» TASK OBJECTIVE: Report every line of the listing below in which the string "Definition" appears.
::::
(** [kfree] gives a merged block the size of its second half plus a
    header and drops the size of the first: allocating [size] bytes from a
    single free block and freeing them again leaves a heap that is [size]
    bytes smaller. *)
Theorem kmalloc_kfree_leaks s a n size :
  heap_rep s [mkBlock a n true] → 0 < size → size + HDR + 4 ≤ n →
  ∃ m' : mem, (p ← kmalloc size; kfree p) s = Ok tt (lput m' s) ∧
    heap_rep (lput m' s) [mkBlock a (n - size) true].
Proof.
  intros Hrep Hs Hn. pose proof Hrep as [Hok _]. cbn in Hok. hdr.
  pose proof (kmalloc_refines_spec s _ size Hrep ltac:(lia)) as Hr. cbn in Hr. hdr.
  destruct (Z.leb_spec size n); [|lia]. destruct (Z.leb_spec (size + 12 + 4) n); [|lia].
  destruct Hr as (m1 & Hrun & Hrep1 & _). rewrite (bind_ok _ _ _ _ _ Hrun).
  destruct (kfree_refines_spec (lput m1 s) _ (mkBlock a size false) Hrep1) as (m2 & Hrun2 & Hrep2 & _).
  { rewrite !live_cons. cbn. apply list_elem_of_here. }
  exists m2. rewrite lput_lput in *. hdr. split; [done|].
  unfold free_spec, mark_free in Hrep2. cbn in Hrep2. hdr.
  rewrite Z.eqb_refl in Hrep2. destruct (Z.eqb_spec (a + 12 + size + 12) (a + 12)); [lia|].
  cbn in Hrep2. hdr. replace (n - size) with (12 + (n - size - 12)) by lia. done.
Qed.

(** [kmalloc_init] makes a well-formed heap of one free block that ends
    at 0x7FFFFF. *)
Theorem kmalloc_init_heap s start :
  IDENT_LO ≤ start → start + 28 ≤ 0x7FFFFF →
  ∃ s', kmalloc_init start s = Ok tt s' ∧
    heap_rep s' [mkBlock start (0x7FFFFF - start - HDR) true].
Proof.
  intros Hlo Hhi. unfold kmalloc_init, OFF_IS_FREE, OFF_HDR_NEXT. hdr.
  mrun. wraps. eexists. split; [reflexivity|].
  unfold heap_rep. cbn [blocks_ok]. hdr. split.
  - split_and!; lia.
  - lens. cbn [heap_start]. hdr. ldst. wraps. done.
Qed.
End calls.

(** ** The theorems at a concrete heap: 0x401000..0x7FFFFF, just initialised *)

Module HeapExample.
#[local] Existing Instances lens_fst lens_snd.
#[local] Existing Instance apart_fst_snd.

Definition hm0 : mem * HeapStatics :=
  state_of (kmalloc_init (St:=mem * HeapStatics) 0x401000 (∅, mkHeap NULL)).
Definition whole : block := mkBlock 0x401000 4190195 true.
::::
» EXERCISE ANSWER:
Definition hm0 : mem * HeapStatics :=
Definition whole : block := mkBlock 0x401000 4190195 true.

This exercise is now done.